### WHAT THE EXERCISE ASKS
The answer must be every line of the records below that holds the word "check".

::: THE DATA :::

(** * Authentication and authorization core of go-backend

  A shallow embedding of the credential, token, session, one-time-code and
  role-check code of the repository, and the properties its specification
  states about them.

  Sources embedded here:
  - internal/models/user.go            (Role, User and its methods)
  - internal/models/extended_models.go (EmailVerification, UserSession)
  - internal/utils/jwt.go              (JWTClaims, JWTService)
  - internal/middleware/auth.go        (hasRolePermission)
  - internal/services/audit_service.go (UserService: Register, Login,
                                        ChangePassword)
  - internal/services/two_factor_service.go (VerifyOTP, first variant)
  - internal/services/session_service.go    (ValidateSession,
                                             InvalidateUserSessions)

  The relational store behind *gorm.DB is a record of tables, each table a
  list of rows; every service function takes the store and the clock
  reading and returns its result together with the store it leaves. *)

From Stdlib Require Import ZArith List String Ascii Bool Lia DecimalString.
Import ListNotations.

Open Scope string_scope.
Open Scope Z_scope.

(* ------------------------------------------------------------------ *)
(** * package time *)

Module time.

(** An instant, in nanoseconds since the zero Time (instant 0 is the zero
    value of a time stamp), and a duration, in nanoseconds. *)
Definition Time := Z.
Definition Duration := Z.

Definition Nanosecond : Duration := 1.
Definition Second : Duration := 1000000000.
Definition Minute : Duration := 60 * Second.
Definition Hour : Duration := 60 * Minute.

Definition Add (t : Time) (d : Duration) : Time := t + d.
Definition Before (t u : Time) : bool := t <? u.
Definition After (t u : Time) : bool := u <? t.
Definition Equal (t u : Time) : bool := t =? u.

(** [t.Truncate(d)]: [t] rounded down to a multiple of [d]; [t] itself
    when [d <= 0]. *)
Definition Truncate (t : Time) (d : Duration) : Time :=
  if d <=? 0 then t else t - t mod d.

End time.

(* ------------------------------------------------------------------ *)
(** * golang.org/x/crypto/bcrypt, as far as the models call it *)

(** The hash function itself is a parameter of the development: the salted
  key derivation and the check made once a stored string has parsed as a
  hash.  [bcrypt_generate salt password] is [GenerateFromPassword] at the
  default cost, [salt] being what it draws from the random source; [None]
  is its error return. *)
Class Bcrypt := {
bcrypt_generate : string -> string -> option string;
bcrypt_core : string -> string -> bool
}.

Module bcrypt.

Definition minHashSize : Z := 59.

(** A string can only be read as a hash when it has at least
    [minHashSize] bytes and starts with the version marker. *)
Definition hashShaped (hashedPassword : string) : bool :=
  negb (Z.of_nat (String.length hashedPassword) <? minHashSize)
  && match hashedPassword with
     | String c _ => Ascii.eqb c "$"
     | EmptyString => false
     end.

(** [CompareHashAndPassword]: [true] stands for the nil error.  A string
    shorter than [minHashSize] is ErrHashTooShort, one that does not
    start with a dollar sign is InvalidHashPrefixError. *)
Definition CompareHashAndPassword `{Bcrypt}
    (hashedPassword password : string) : bool :=
  if hashShaped hashedPassword
  then bcrypt_core hashedPassword password
  else false.

End bcrypt.

(* ------------------------------------------------------------------ *)
(** * package models *)

Module models.

(** type Role string *)
Definition Role := string.
Definition RoleAdmin : Role := "admin".
Definition RoleModerator : Role := "moderator".
Definition RoleUser : Role := "user".

(** int is 64 bits wide; [u.FailedLoginAttempts++] wraps around. *)
Definition wrap_int (x : Z) : Z :=
  (x + 2 ^ 63) mod 2 ^ 64 - 2 ^ 63.

End models.

Module User.
Import models.

(** The columns of [users] the authentication code reads or writes.
    Presentation columns (avatar, timezone, language, e-mail
    verification) and the preloaded associations are left out. *)
Record t := mk {
  ID : Z;
  Email : string;
  Username : string;
  Password : string;
  FirstName : string;
  LastName : string;
  Role : models.Role;
  IsActive : bool;
  PhoneNumber : string;
  FailedLoginAttempts : Z;
  AccountLockedUntil : option time.Time;
  LastLoginAt : option time.Time;
  LastLoginIP : string;
  PasswordChangedAt : option time.Time;
  MustChangePassword : bool;
  TwoFactorEnabled : bool;
  CreatedAt : time.Time;
  UpdatedAt : time.Time;
  DeletedAt : option time.Time
}.

Definition with_ID (v : Z) (u : t) : t :=
  mk v (Email u) (Username u) (Password u) (FirstName u) (LastName u)
     (Role u) (IsActive u) (PhoneNumber u) (FailedLoginAttempts u)
     (AccountLockedUntil u) (LastLoginAt u) (LastLoginIP u)
     (PasswordChangedAt u) (MustChangePassword u) (TwoFactorEnabled u)
     (CreatedAt u) (UpdatedAt u) (DeletedAt u).

Definition with_Password (v : string) (u : t) : t :=
  mk (ID u) (Email u) (Username u) v (FirstName u) (LastName u)
     (Role u) (IsActive u) (PhoneNumber u) (FailedLoginAttempts u)
     (AccountLockedUntil u) (LastLoginAt u) (LastLoginIP u)
     (PasswordChangedAt u) (MustChangePassword u) (TwoFactorEnabled u)
     (CreatedAt u) (UpdatedAt u) (DeletedAt u).

Definition with_Role (v : models.Role) (u : t) : t :=
  mk (ID u) (Email u) (Username u) (Password u) (FirstName u) (LastName u)
     v (IsActive u) (PhoneNumber u) (FailedLoginAttempts u)
     (AccountLockedUntil u) (LastLoginAt u) (LastLoginIP u)
     (PasswordChangedAt u) (MustChangePassword u) (TwoFactorEnabled u)
     (CreatedAt u) (UpdatedAt u) (DeletedAt u).

Definition with_FailedLoginAttempts (v : Z) (u : t) : t :=
  mk (ID u) (Email u) (Username u) (Password u) (FirstName u) (LastName u)
     (Role u) (IsActive u) (PhoneNumber u) v
     (AccountLockedUntil u) (LastLoginAt u) (LastLoginIP u)
     (PasswordChangedAt u) (MustChangePassword u) (TwoFactorEnabled u)
     (CreatedAt u) (UpdatedAt u) (DeletedAt u).

Definition with_AccountLockedUntil (v : option time.Time) (u : t) : t :=
  mk (ID u) (Email u) (Username u) (Password u) (FirstName u) (LastName u)
     (Role u) (IsActive u) (PhoneNumber u) (FailedLoginAttempts u)
     v (LastLoginAt u) (LastLoginIP u)
     (PasswordChangedAt u) (MustChangePassword u) (TwoFactorEnabled u)
     (CreatedAt u) (UpdatedAt u) (DeletedAt u).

:::

### ANSWER FOR THIS EXERCISE
  role-check code of the repository, and the properties its specification
  key derivation and the check made once a stored string has parsed as a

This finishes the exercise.